理学療法士・作業療法士のみなさん、こんにちは。作業療法士の仲田です。今回は、リハビリテーションの核となるICFの「活動」について、評価の質を上げるための実践的な視点と記載方法を解説します。単に「できる・できない」で終わらせない、一歩踏み込んだ評価方法を身につけましょう。
この記事は、私が開催するZoomセミナー「OTしゃべり場」で、参加者の療法士さんから実際にいただいた質問への回答が元になっています。
「できる/できない」で終わらせない!活動評価の4つの視点
ADL動作などを評価する際、単に「自立」「介助」と書くだけでなく、以下の4つの視点を持つことで、評価の質が格段に上がります。
活動評価の4つの視点と記載例
- 1. 実行可能性(どのような条件下で可能か?)
例:「トイレ動作は病棟内の手すりがあれば自立。しかし自宅の段差があると介助が必要」 - 2. 補助具・代償手段(何を使って行っているか?)
例:「スプーン操作は右手で可能だが、左手での器の固定が困難なため、滑り止めマットを使用」 - 3. 時間・質・安全性(どのように行っているか?)
例:「更衣動作に標準の2倍の時間を要するが自立」「立位バランスに不安があり、移乗時に転倒リスクが高い」 - 4. 評価ツールとの連動(客観的な指標はどうか?)
例:「FIM食事項目は6点だが、むせ込みがみられ、STによる評価が必要」
分析が鍵!「なぜできないか」から目標設定へ繋げる
質の高い評価の次は、質の高い分析です。評価結果から「なぜその活動が困難なのか」という要因を分析し、具体的なリハビリ目標に繋げていきます。
「活動」を「参加」に繋げる作業療法の視点
私たち作業療法士は、単に動作ができるようにするだけではありません。
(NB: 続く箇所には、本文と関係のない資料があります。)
(** A prediction echoes the validated inputs: the converted [airport_id]
    and [day_of_week], the [carrier] as received (or "UNKNOWN" when the
    field is absent) and the converted or defaulted [origin_airport_id]. *)
Theorem prediction_echoes_input
  {F : Type} `{FloatOps F} (n : nat) (model : Classifier F)
  (d : gmap string pyobj) (r : prediction_result F) (status : Z) :
  outcome (prediction n model (Some (PyDict d))) = inr (Prediction r, status) ->
  exists a z,
    int n (raw_field d "airport_id" PyNone) = inr a /\
    int n (raw_field d "day_of_week" PyNone) = inr z /\ 1 <= z <= 7 /\
    input_airport_id (input r) = Some a /\
    input_day_of_week (input r) = Some z /\
    input_carrier (input r) = raw_field d "carrier" (PyStr "UNKNOWN") /\
    guarded (int n (raw_field d "origin_airport_id" (PyInt 0))) id 0
      (input_origin_airport_id (input r)).
Proof.
  intros Hout.
  destruct (validate n (PyDict d)) as [t [e|v]] eqn:Hv.
  - rewrite <- payload_of_object in Hv.
    by rewrite (prediction_validate_raises n model _ _ _ Hv) in Hout.
  - destruct (decide (errors v = ∅)) as [He|He].
    + pose proof (validate_inv _ _ _ _ Hv)
        as (_ & Ha & Hd & Hc & Ho & Herr).
      rewrite Herr in He.
      apply errors_of_empty in He as (a & z & Hav & Hdv & Hz).
      rewrite <- payload_of_object in Hv.
      rewrite (prediction_accepts n model _ _ _ Hv) in Hout
        by (rewrite Herr; apply errors_of_empty; eauto).
      revert Hout. unfold_handler. simpl.
      destruct (getitem DOW_NAME_MAP (day_of_week v)); simpl; [done|].
      destruct (predict_proba model _); simpl; [done|].
      destruct (subscript _ 0) as [|proba]; simpl; [done|].
      assert (guarded (int n (raw_field d "airport_id" PyNone)) Some None
                (Some a)) as Ha' by by rewrite <- Hav.
      assert (guarded (int n (raw_field d "day_of_week" PyNone)) Some None
                (Some z)) as Hd' by by rewrite <- Hdv.
      assert (int n (raw_field d "airport_id" PyNone) = inr a) as Hia.
      { destruct Ha' as [(a' & Hi & [= ->])|[_ ?]]; done. }
      assert (int n (raw_field d "day_of_week" PyNone) = inr z) as Hiz.
      { destruct Hd' as [(z' & Hi & [= ->])|[_ ?]]; done. }
      destruct (index _ _) as [e|i]; simpl.
      * destruct (bool_decide (e ∈ [ValueError])); simpl; [|done].
        destruct (subscript proba _); simpl; [done|].
        intros [= <- <-]. simpl. exists a, z. by rewrite <- Hc.
      * destruct (subscript proba i); simpl; [done|].
        intros [= <- <-]. simpl. exists a, z. by rewrite <- Hc.
    + rewrite <- payload_of_object in Hv.
      by rewrite (prediction_rejects n model _ _ _ Hv He) in Hout.
Qed.

Lemma prediction_echoes_input_witness :
  exists r,
    outcome (prediction 4300 sample_model (Some sample_request)) =
      inr (Prediction r, 200) /\
    exists a z,
      int 4300 (PyInt 12892) = inr a /\ int 4300 (PyInt 1) = inr z /\
      1 <= z <= 7 /\
      input_airport_id (input r) = Some a /\
      input_day_of_week (input r) = Some z /\
      input_carrier (input r) = PyStr "DL" /\
      guarded (int 4300 (PyInt 15304)) id 0
        (input_origin_airport_id (input r)).
Proof.
  eexists. split; [reflexivity|].
  exact (prediction_echoes_input 4300 sample_model
           (list_to_map [("airport_id", PyInt 12892); ("day_of_week", PyInt 1);
                         ("carrier", PyStr "DL");
                         ("origin_airport_id", PyInt 15304)])
           _ 200 eq_refl).
Defined.
(** C8 as stated fails at the threshold: "abcde" against the seen chunk
    "abcdX" has similarity ratio 8/10 (four matching characters out of
    ten), which is at least 0.8, yet the chunk is tagged "new". *)
Lemma tag_at_threshold_is_new :
  8 # 10 <= best_similarity Difflib.ratio {["abcdX"]} "abcde"
  /\ map tag (fst (tag_with_local_model Difflib.ratio {["abcdX"]} ["abcde"]))
     = [Tag_value NEW]
  /\ Tag_value NEW <> Tag_value KNOWN.
Proof.
  split; [|split].
  - apply Qle_bool_iff. vm_compute. reflexivity.
  - vm_compute. reflexivity.
  - discriminate.
Qed.

Example tag_repeated_chunk :
  map tag (fst (tag_with_local_model Difflib.ratio ∅
                  ["the sky is blue"; "the sky is blue"; "grass is green"]))
  = ["new"; "known"; "new"].
Proof. vm_compute. reflexivity. Qed.

(** *** Routing of a chunk by the consensus status and the guardian *)

Section Routing.
Context {World Log : Type}.
Variable debate_candidate : World -> string -> string -> string * Log * World.
Variable guardian_fn : World -> string -> Log -> Verdict * World.

#[local] Abbreviation loop := (filter_loop debate_candidate guardian_fn).
#[local] Abbreviation step := (filter_step debate_candidate guardian_fn).

(** What is already in the three lists is kept in front of what the loop
    adds. *)
Lemma filter_step_prefix idx item v r c w :
  step idx item ((v, r, c), w)
  = let '((v', r', c'), w') := step idx item (([], [], []), w) in
    ((v ++ v', r ++ r', c ++ c'), w').
Proof.
  unfold filter_step.
  destruct (debate_candidate w (pretty idx) (text item)) as [[status log] w1].
  destruct (negb (String.eqb status "ACCEPTED")).
  - now rewrite !app_nil_r.
  - destruct (guardian_fn w1 (text item) log) as [vd w2].
    destruct (bool_decide (verdict vd = Some "reject")); now rewrite !app_nil_r.
Qed.

Lemma filter_loop_prefix tagged idx v r c w :
  loop idx tagged ((v, r, c), w)
  = let '((v', r', c'), w') := loop idx tagged (([], [], []), w) in
    ((v ++ v', r ++ r', c ++ c'), w').
Proof.
  revert idx v r c w. induction tagged as [|item tagged IH]; intros idx v r c w.
  - cbn. now rewrite !app_nil_r.
  - cbn [filter_loop]. rewrite filter_step_prefix.
    destruct (step idx item (([], [], []), w)) as [[[v1 r1] c1] w1].
    rewrite (IH (S idx) (v ++ v1) (r ++ r1) (c ++ c1)).
    rewrite (IH (S idx) v1 r1 c1).
    destruct (loop (S idx) tagged (([], [], []), w1)) as [[[v2 r2] c2] w2].
    now rewrite !app_assoc.
Qed.

Lemma filter_loop_app pre post idx st :
  loop idx (pre ++ post) st = loop (idx + length pre) post (loop idx pre st).
Proof.
  revert idx st. induction pre as [|item pre IH]; intros idx st.
  - cbn. now rewrite Nat.add_0_r.
  - cbn [app filter_loop length]. rewrite IH. f_equal. lia.
Qed.

(** C2. Take any chunk of a debate outcome (the tagged item at position
    [length pre]) whose consensus sub-debate concludes ACCEPTED.  If the
    guardian's verdict on it is "reject", the chunk is entered in
    [rejected] with the guardian's rationale as its reason (the empty
    text when the guardian gives none), at its place between the entries
    of the chunks before and after it, and it adds nothing to
    [validated].  With any other verdict ("unsure" included) it is
    entered in [validated] with its tag and the guardian's confidence (0 when
    the guardian gives none), and adds nothing to [rejected]. *)
Theorem guardian_verdict_routes_chunk (ratio : string -> string -> Q)
    (debate_json : Debate.DebateOutcome) (seen : gset string) (w0 : World)
    (pre : list Tagged) (item : Tagged) (post : list Tagged)
    v1 r1 c1 w1 log w2 vd w3 v3 r3 c3 w4 :
  fst (tag_with_local_model ratio seen (candidates debate_json))
  = pre ++ item :: post ->
  loop 0 pre (([], [], []), w0) = ((v1, r1, c1), w1) ->
  debate_candidate w1 (pretty (length pre)) (text item) = ("ACCEPTED", log, w2) ->
  guardian_fn w2 (text item) log = (vd, w3) ->
  loop (S (length pre)) post (([], [], []), w3) = ((v3, r3, c3), w4) ->
  let out :=
    fst (fst (filter_memory debate_candidate guardian_fn ratio debate_json
                seen w0)) in
  (verdict vd = Some "reject" ->
   rejected out
   = r1 ++ {| r_text := text item;
              r_reason := default EmptyString (rationale vd) |} :: r3
   /\ validated out = v1 ++ v3)
  /\
  (verdict vd <> Some "reject" ->
   validated out
   = v1 ++ {| v_text := text item;
              v_tag := tag item;
              v_confidence := default 0 (confidence vd) |} :: v3
   /\ rejected out = r1 ++ r3).
Proof.
  intros Htag Hpre Hdeb Hguard Hpost out.
  assert (Hloop :
    loop 0 (pre ++ item :: post) (([], [], []), w0)
    = if bool_decide (verdict vd = Some "reject") then
        ((v1 ++ v3,
          r1 ++ {| r_text := text item;
                   r_reason := default EmptyString (rationale vd) |} :: r3,
          c1 ++ c3), w4)
      else
        ((v1 ++ {| v_text := text item; v_tag := tag item;
                   v_confidence := default 0 (confidence vd) |} :: v3,
          r1 ++ r3,
          c1 ++ default 0 (confidence vd) :: c3), w4)).
  { rewrite filter_loop_app, Hpre. cbn [filter_loop Nat.add].
    unfold filter_step at 1. rewrite Hdeb, String.eqb_refl.
    cbn [negb]. rewrite Hguard.
    destruct (bool_decide (verdict vd = Some "reject"));
      rewrite filter_loop_prefix, Hpost, <- !app_assoc; reflexivity. }
  assert (Hout :
    (validated out, rejected out)
    = (fst (fst (fst (loop 0 (pre ++ item :: post) (([], [], []), w0)))),
       snd (fst (fst (loop 0 (pre ++ item :: post) (([], [], []), w0)))))).
  { unfold out, filter_memory.
    destruct (tag_with_local_model ratio seen (candidates debate_json))
      as [tagged seen'].
    cbn [fst] in Htag. subst tagged.
    destruct (loop 0 (pre ++ item :: post) (([], [], []), w0))
      as [[[v r] c] w].
    reflexivity. }
  rewrite Hloop in Hout.
  split; intros Hv.
  - rewrite bool_decide_eq_true_2 in Hout by exact Hv.
    cbn [fst snd] in Hout. now injection Hout as -> ->.
  - rewrite bool_decide_eq_false_2 in Hout by exact Hv.
    cbn [fst snd] in Hout. now injection Hout as -> ->.
Qed.

End Routing.
Definition set_col_stock (v : Z) (r : product_row) : product_row :=
  mkProductRow (col_id r) (col_name r) (col_category r) (col_price r) v
               (col_added_date r).

(** [UPDATE products SET stock = f(stock) WHERE id = pid] *)
Definition update_where_id (pid : Z) (f : Z -> Z) (l : list product_row)
  : list product_row :=
  map (fun r => if has_id pid r then set_col_stock (f (col_stock r)) r else r) l.

(** The affected-rows count of that UPDATE.  [connect] (lines 26-33)
    passes no client flags, so the server counts the rows whose value
    changed, not the rows the WHERE clause matched. *)
Definition changed_where_id (pid : Z) (f : Z -> Z) (l : list product_row) : Z :=
  Z.of_nat (List.length (filter
    (fun r => has_id pid r && negb (f (col_stock r) =? col_stock r)) l)).

(** [WHERE id = pid], first row ([fetchone]). *)
Definition product_with_id (pid : Z) (t : tables) : option product_row :=
  find (has_id pid) (products t).

(** PRIMARY KEY of [products]. *)
Definition primary_key (t : tables) : Prop := NoDup (map col_id (products t)).

(** [price * stock], one value per row of [products]. *)
Definition inventory_terms (l : list product_row) : list double :=
  map (fun r => PrimFloat.mul (col_price r) (float_of_int (col_stock r))) l.

(** [SUM(e)] over the rows, in table order; NULL on no row. *)
Definition sql_sum (vals : list double) : option double :=
  match vals with
  | [] => None
  | v :: vs => Some (fold_left PrimFloat.add vs v)
  end.

(** ** The statements the class sends *)

Inductive stmt : Type :=
| InsertProduct | SelectProducts | SelectProductById
| UpdateStockAdd | UpdateStockSet | DeleteProduct | SelectLowStock
| SelectPriceStock | InsertSale | UpdateStockSub
| SelectInventoryValue | Commit
| Cursor | Rollback.

Section DataAccess.
(** Which statements the server refuses, and with which message
    (connectivity, out-of-range values, lock timeouts, ...). *)
Variable fault : stmt -> option string.
(** CURRENT_TIMESTAMP. *)
Variable now : string.
(** A new entity under an unused id and an unused normalized name. *)
Lemma invariants_insert labels idx id e :
  invariants (mkRegistry labels idx) →
  labels !! id = None → idx !! normalized_name e = None →
  invariants (mkRegistry (<[id := e]> labels) (<[normalized_name e := id]> idx)).
Proof.
  intros [Hidx Hsize _] Hid Hn. simpl in *. apply invariants_intro.
  - intros id' e' He'. destruct (decide (id' = id)) as [->|Hne].
    + rewrite lookup_insert_eq in He'. injection He' as <-. apply lookup_insert_eq.
    + rewrite lookup_insert_ne in He' by done. apply Hidx in He'.
      rewrite lookup_insert_ne; [done|]. intros Heq. congruence.
  - rewrite !map_size_insert_None by done. lia.
Qed.

(** An entity and its index entry removed. *)
Lemma invariants_delete labels idx id e :
  invariants (mkRegistry labels idx) → labels !! id = Some e →
  invariants (mkRegistry (delete id labels) (delete (normalized_name e) idx)).
Proof.
  intros [Hidx Hsize Huniq] Hid. simpl in *. apply invariants_intro.
  - intros id' e' He'. destruct (decide (id' = id)) as [->|Hne].
    + by rewrite lookup_delete_eq in He'.
    + rewrite lookup_delete_ne in He' by done.
      rewrite lookup_delete_ne; [by apply Hidx|].
      intros Heq. apply Hne. symmetry. by eapply Huniq.
  - rewrite !map_size_delete_Some; [lia | eexists; by apply Hidx | by eexists].
Qed.

(** An entity replaced by one with the same normalized name. *)
Lemma invariants_replace labels idx id old new :
  invariants (mkRegistry labels idx) → labels !! id = Some old →
  normalized_name new = normalized_name old →
  invariants (mkRegistry (<[id := new]> labels) idx).
Proof.
  intros [Hidx Hsize _] Hid Hn. simpl in *. apply invariants_intro.
  - intros id' e' He'. destruct (decide (id' = id)) as [->|Hne].
    + rewrite lookup_insert_eq in He'. injection He' as <-. rewrite Hn. by apply Hidx.
    + rewrite lookup_insert_ne in He' by done. by apply Hidx.
  - rewrite map_size_insert_Some by (by eexists). done.
Qed.

(** An entity renamed to an unused normalized name. *)
Lemma invariants_rename labels idx id old new :
  invariants (mkRegistry labels idx) → labels !! id = Some old →
  idx !! normalized_name new = None →
  invariants (mkRegistry (<[id := new]> labels)
                (<[normalized_name new := id]> (delete (normalized_name old) idx))).
Proof.
  intros [Hidx Hsize Huniq] Hid Hn. simpl in *.
  assert (Hold : idx !! normalized_name old = Some id) by by apply Hidx.
  apply invariants_intro.
  - intros id' e' He'. destruct (decide (id' = id)) as [->|Hne].
    + rewrite lookup_insert_eq in He'. injection He' as <-. apply lookup_insert_eq.
    + rewrite lookup_insert_ne in He' by done.
      rewrite lookup_insert_ne.
      * rewrite lookup_delete_ne; [by apply Hidx|].
        intros Heq. apply Hne. symmetry. by eapply Huniq.
      * intros Heq. apply Hidx in He'. congruence.
  - rewrite map_size_insert_Some by (by eexists).
    rewrite map_size_insert_None by (rewrite lookup_delete_ne; [done | congruence]).
    rewrite map_size_delete_Some by (by eexists).
    assert (size idx ≠ 0); [|lia].
    intros Hz. apply map_size_empty_inv in Hz. subst idx. by rewrite lookup_empty in Hold.
Qed.

End Invariants.

(** ** Identifier generation *)

Section Identifiers.
Context `{Runtime}.
Variable labels : gmap string LabelEntry.
Variable suggestion_base : string.

Lemma candidate_succ (k : nat) : 1 ≤ k →
  suggestion_base +:+ "_" +:+ pretty (k + 1) = candidate suggestion_base (k + 1).
Proof. intros Hk. unfold candidate. case_decide; [lia | done]. Qed.

Lemma length_append (s1 s2 : string) :
  String.length (s1 +:+ s2) = String.length s1 + String.length s2.
Proof. induction s1 as [|c s1 IH]; simpl; [done | by rewrite IH]. Qed.

Lemma candidate_inj (k j : nat) : candidate suggestion_base k = candidate suggestion_base j → 1 ≤ k → 1 ≤ j → k = j.
Proof.
  unfold candidate. intros Heq Hk Hj.
  repeat case_decide; subst; try done.
  - apply (f_equal String.length) in Heq. rewrite !length_append in Heq.
    simpl in Heq. lia.
  - apply (f_equal String.length) in Heq. rewrite !length_append in Heq.
    simpl in Heq. lia.
  - apply String.app_inj in Heq. apply String.app_inj in Heq.
    by apply (inj pretty) in Heq.
Qed.
(** * parse_ifc: the extraction-and-normalisation engine of [backend/parse_ifc.py]

    A shallow embedding of the pure core of the IFC parser: the key matcher,
    the property collector, the storey mapper, the spatial-tree builder and
    the row assembler, followed by the properties of the specification that
    were checked against it.

    Modelling conventions.
    - A Python [str] made of ASCII characters is a [string], one character
      per code point, and on such a name [str.lower] is the fold of the
      letters [A]..[Z] ([PyStr.lower]).  [str.lower] on other names is not
      such a fold (a capital sigma depends on its neighbours, U+0130 gives
      two code points); what it does to the key matcher is shown on code
      points in [PyUnicode].
    - A Python [float] is an exact rational [Q]; [int] is [Z]; [float(i)]
      is [inject_Z i].  Overflow, infinities and NaN are outside the model.
    - A Python [dict] whose iteration order matters is an association list in
      insertion order; [d[k] = v] is [dict_set].  A dict that is only looked
      up ([storey_map]) is a [gmap].
    - A [try] block is modelled by the state reached when the exception is
      raised: what was written before the failing statement stays written.
    - The spatial entities live in a finite store keyed by id, and a
      reference to an entity is its id; the recursion of [process_spatial]
      is bounded by a fuel argument, and running out of fuel is [None]. *)

From Stdlib Require Import ZArith QArith Qround Lqa Strings.String Strings.Ascii Lia.
From Stdlib Require Import Numbers.DecimalString.
From stdpp Require Import base option list strings gmap.

Local Open Scope Z_scope.

(** ** Python strings *)

Module PyStr.

Definition lower_char (c : ascii) : ascii :=
  let n := nat_of_ascii c in
  if (Nat.leb 65 n && Nat.leb n 90)%bool then ascii_of_nat (n + 32) else c.

Definition upper_char (c : ascii) : ascii :=
  let n := nat_of_ascii c in
  if (Nat.leb 97 n && Nat.leb n 122)%bool then ascii_of_nat (n - 32) else c.

(** [s.lower()] for an [s] made of ASCII characters: [A]..[Z] are folded,
    every other character is left alone. *)
Fixpoint lower (s : string) : string :=
  match s with
  | EmptyString => EmptyString
  | String c s' => String (lower_char c) (lower s')
  end.

(** [s.upper()], used only to state case insensitivity. *)
Fixpoint upper (s : string) : string :=
  match s with
  | EmptyString => EmptyString
  | String c s' => String (upper_char c) (upper s')
  end.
その活動が、患者さんの意味のある生活、つまり「参加」にどう繋がるかを常に意識します。
まとめ:ICF「活動」評価で明日から使える3つのポイント
- 評価は「4つの視点」で具体的に記述する
「実行可能性」「補助具」「時間・質・安全性」「評価ツール」の視点で、誰が読んでも状態がわかるように書く。 - 「なぜできないか」を分析し、目標設定に繋げる
評価の裏にある要因(筋力、バランス、認知、心理など)を分析し、具体的なアプローチの根拠とする。 - 活動を「参加」への橋渡しとして捉える
単なる動作の獲得でなく、その人にとって「意味のある生活行為(参加)」にどう繋がるかを常に意識する。